• _Required work_:
Scan the entries and tally the lines that include the string "builds". Reply with the figure alone.

• _Exercise materials_:
Definition set_result (e : LibraryEntry) (r : Result) (value : option LibTerm) : LibraryEntry :=
  mkLibraryEntry (e_name e) (e_chk e) (e_params e) (e_variadic e) r value (e_disjoint e)
                 (e_wide e) (e_format e) (e_wrapper e) (e_line e).
Definition set_wide (e : LibraryEntry) : LibraryEntry :=
  mkLibraryEntry (e_name e) (e_chk e) (e_params e) (e_variadic e) (e_result e) (e_value e)
                 (e_disjoint e) true (e_format e) (e_wrapper e) (e_line e).
Definition push_disjoint (e : LibraryEntry) (d : LibDisjoint) : LibraryEntry :=
  mkLibraryEntry (e_name e) (e_chk e) (e_params e) (e_variadic e) (e_result e) (e_value e)
                 (e_disjoint e ++ [d]) (e_wide e) (e_format e) (e_wrapper e) (e_line e).
Definition set_format (e : LibraryEntry) (f : LibFormat) : LibraryEntry :=
  mkLibraryEntry (e_name e) (e_chk e) (e_params e) (e_variadic e) (e_result e) (e_value e)
                 (e_disjoint e) (e_wide e) (Some f) (e_wrapper e) (e_line e).
Definition set_wrapper (e : LibraryEntry) (name : string) : LibraryEntry :=
  mkLibraryEntry (e_name e) (e_chk e) (e_params e) (e_variadic e) (e_result e) (e_value e)
                 (e_disjoint e) (e_wide e) (e_format e) (Some name) (e_line e).
Definition push_chk (e : LibraryEntry) (c : LibraryChk) : LibraryEntry :=
  mkLibraryEntry (e_name e) (e_chk e ++ [c]) (e_params e) (e_variadic e) (e_result e) (e_value e)
                 (e_disjoint e) (e_wide e) (e_format e) (e_wrapper e) (e_line e).

(** [LibraryEntry::param]. *)
Definition param (e : LibraryEntry) (index : nat) : option LibraryParam := e_params e !! index.

(** ** Matches *)

Record LibraryMatch := mkLibraryMatch {
  m_entry : option LibraryEntry;
  m_alias : option LibraryChk
}.

Definition back (map : list Z) : Z := List.last map 0.

(** [entry == nullptr || !entry->variadic] *)
Definition fixed (m : LibraryMatch) : bool :=
  match m_entry m with Some e => negb (e_variadic e) | None => true end.

Definition rowArgument (m : LibraryMatch) (callArgument : nat) : Z :=
  match m_alias m with
  | None => Z.of_nat callArgument
  | Some alias =>
    let map := c_argumentOf alias in
    match map !! callArgument with
    | Some row => row
    | None =>
      if fixed m || bool_decide (map = []) || (back map <? 0) then -1
      else back map + (Z.of_nat callArgument - Z.of_nat (length map)) + 1
    end
  end.

(** The first index at which [map] holds [row]. *)
Fixpoint findRow (map : list Z) (row i : Z) : option Z :=
  match map with
  | [] => None
  | r :: map' => if r =? row then Some i else findRow map' row (i + 1)
  end.

Definition callArgument (m : LibraryMatch) (rowArg : nat) : Z :=
  match m_alias m with
  | None => Z.of_nat rowArg
  | Some alias =>
    let map := c_argumentOf alias in
    match findRow map (Z.of_nat rowArg) 0 with
    | Some i => i
    | None =>
      if fixed m || bool_decide (map = []) || (back map <? 0) || (Z.of_nat rowArg <=? back map)
      then -1
      else Z.of_nat (length map) - 1 + (Z.of_nat rowArg - back map)
    end
  end.

Definition sizeArgument (m : LibraryMatch) : Z :=
  match m_alias m with Some alias => c_sizeArgument alias | None => -1 end.
(* ===== verification/LibraryParse.v ===== *)
(** * The parser of the C library table is loud, and builds a valid table

    Theorems about [LibrarySpecParser] of the file LibrarySpec: every text it
    rejects is rejected with a located message ([parse_loud], which also shows
    that the fuel of its loops never runs out), every row it accepts is valid
    ([parse_valid]), the index it builds names every row and alias, and a
    lookup finds them ([lookup_sound], [lookup_alias], [lookup_row]). *)

From stdpp Require Import gmap strings.
From Stdlib Require Import String Ascii Sorted.
From S2P Require Import Prelude LibTerm LibrarySpec.
Local Open Scope Z_scope.
Import Parser.

(** ** A failure is located *)

Section Loud.

Definition located (message : string) : Prop :=
  exists why, message = ("LibrarySpec.txt:" ++ why)%string.

(** No failure yet, or a located one. *)
Definition msg_ok (st : parser) : Prop := p_message st = EmptyString \/ located (p_message st).

Definition left_ (st : parser) : nat := String.length (p_rest st).

(** On at most [N] characters, [c] reads at least [k] to answer, or fails
    with a located message. *)
Definition loud {A} (N k : nat) (c : P A) : Prop :=
  forall st, msg_ok st -> (left_ st <= N)%nat ->
  match c st with
  | (Some _, st') => msg_ok st' /\ (left_ st' + k <= left_ st)%nat
  | (None, st') => located (p_message st')
  end.

Lemma loud_weaken {A} N k j (c : P A) : loud N k c -> (j <= k)%nat -> loud N j c.
Proof.
  intros Hc Hj st Hm Hn. specialize (Hc st Hm Hn).
  destruct (c st) as [[a|] st']; [|done]. destruct Hc. split; [done|lia].
Qed.

Lemma loud_bind {A B} N k j (c : P A) (f : A -> P B) :
  loud N k c -> (forall a, (k <= N)%nat -> loud (N - k) (j - k) (f a)) -> loud N j (c ≫= f).
Proof.
  intros Hc Hf st Hm Hn. specialize (Hc st Hm Hn). unfold mbind, P_bind.
  destruct (c st) as [[a|] st']; [|done]. destruct Hc as [Hm' Hl].
  specialize (Hf a ltac:(lia) st' Hm' ltac:(lia)).
  destruct (f a st') as [[b|] st'']; [|done]. destruct Hf. split; [done|lia].
Qed.

Lemma loud_fail {A} N k why : loud N k (fail (A:=A) why).
Proof.
  intros st Hm Hn. unfold fail. destruct (String.eqb_spec (p_message st) "") as [He|Hne]; cbn [negb].
  - cbn. eexists. reflexivity.
  - by destruct Hm.
Qed.

Lemma fail_run {A} why st :
  msg_ok st -> exists st', fail (A:=A) why st = (None, st') /\ located (p_message st').
Proof.
  intros Hm. pose proof (loud_fail (A:=A) (left_ st) 0 why st Hm (le_n _)) as Hl.
  unfold fail in *. eexists. split; [reflexivity|exact Hl].
Qed.

Lemma loud_ret {A} N (a : A) : loud N 0 (mret a : P A).
Proof. intros st Hm Hn. cbn. split; [done|lia]. Qed.

Lemma with_rest_ok st text : msg_ok st -> msg_ok (with_rest st text).
Proof. done. Qed.

Lemma loud_accept {B} N j token (f : bool -> P B) :
  ((String.length token <= N)%nat ->
   loud (N - String.length token) (j - String.length token) (f true)) ->
  loud N j (f false) -> loud N j (accept token ≫= f).
Proof.
  intros Ht Hf st Hm Hn. unfold mbind, P_bind, accept, left_ in *.
  pose proof (skipSpaces_length (p_rest st)) as Hs.
  destruct (strip token (skipSpaces (p_rest st))) as [text|] eqn:E.
  - apply strip_length in E.
    specialize (Ht ltac:(lia) (with_rest st text) ltac:(by apply with_rest_ok) ltac:(unfold left_; cbn; lia)).
    destruct (f true _) as [[b|] st']; [|done]. destruct Ht. split; [done|]. unfold left_ in *. cbn in *. lia.
  - specialize (Hf (with_rest st (skipSpaces (p_rest st))) ltac:(by apply with_rest_ok)
                  ltac:(unfold left_; cbn; lia)).
    destruct (f false _) as [[b|] st']; [|done]. destruct Hf. split; [done|]. unfold left_ in *. cbn in *. lia.
Qed.

Lemma loud_expect N c context : loud N (String.length c) (expect c context).
Proof.
  unfold expect. apply loud_accept; [|apply loud_fail].
  intros _. eapply loud_weaken; [apply loud_ret|lia].
Qed.

(** A step that answers and only moves the position forward. *)
Lemma loud_move {A} N (c : P A) :
  (forall st, exists a text, c st = (Some a, with_rest st text)
                             /\ (String.length text <= left_ st)%nat) -> loud N 0 c.
Proof.
  intros Hc st Hm Hn. destruct (Hc st) as (a & text & -> & Hl).
  split; [by apply with_rest_ok|]. unfold left_ in *. cbn. lia.
Qed.

Lemma loud_skipSpace N : loud N 0 skipSpace.
Proof.
  apply loud_move. intros st. exists tt, (skipSpaces (p_rest st)).
  split; [done|apply skipSpaces_length].
Qed.

Lemma loud_atEnd N : loud N 0 atEnd.
Proof.
  apply loud_move. intros st. unfold atEnd. do 2 eexists. split; [reflexivity|apply skipSpaces_length].
Qed.

Lemma with_rest_same st : with_rest st (p_rest st) = st.
Proof. by destruct st. Qed.

Lemma loud_rest_is_open N : loud N 0 rest_is_open.
Proof.
  apply loud_move. intros st. unfold rest_is_open. do 2 eexists.
  split; [by rewrite with_rest_same|unfold left_; lia].
Qed.

Lemma loud_entryLine N : loud N 0 entryLine.
Proof.
  apply loud_move. intros st. unfold entryLine. do 2 eexists.
  split; [by rewrite with_rest_same|unfold left_; lia].
Qed.

Lemma spanWord_length text :
  (String.length (fst (spanWord text)) + String.length (snd (spanWord text)) = String.length text)%nat.
Proof.
  induction text as [|c text IH]; [done|]. cbn [spanWord].
  destruct (_ || _); [|done]. destruct (spanWord text) as [w r]. cbn in *. lia.
Qed.
(* ===== verification/CallGuards.v ===== *)
(** * Guards of library calls

    [lib/Frontend/GuardLibrary.cpp]: what the pass puts around a call of a
    function of the library table.  A call is its operands, as far as the pass
    looks at them; the instructions the pass inserts before and after it are a
    list over symbolic values, and [fieldLimit] (lib/Frontend/GuardPass.cpp)
    reads the pointer's [getelementptr]s.  What the instructions do when the
    program runs is in the file CallRuns.

    LLVM's [IRBuilder] folds constants: which values it makes constants is the
    class [Folder]; the size of a type is the class [Layout]. *)

From Stdlib Require Import String Ascii.
From S2P Require Import Prelude LibTerm LibrarySpec.
Local Open Scope Z_scope.

(** ** What the pass sees *)

Inductive irType := IntegerTy (bits : Z) | PointerTy (space : Z) | OtherTy.

Definition isPointerTy (t : irType) : bool := match t with PointerTy _ => true | _ => false end.
Definition isIntegerTy (t : irType) : bool := match t with IntegerTy _ => true | _ => false end.

(** Types, as [fieldLimit] walks them. *)
Inductive layoutType := StructType (elements : list layoutType) | ArrayType (element : layoutType) (n : Z) | ScalarType (name : string).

• _Result of this task_:
2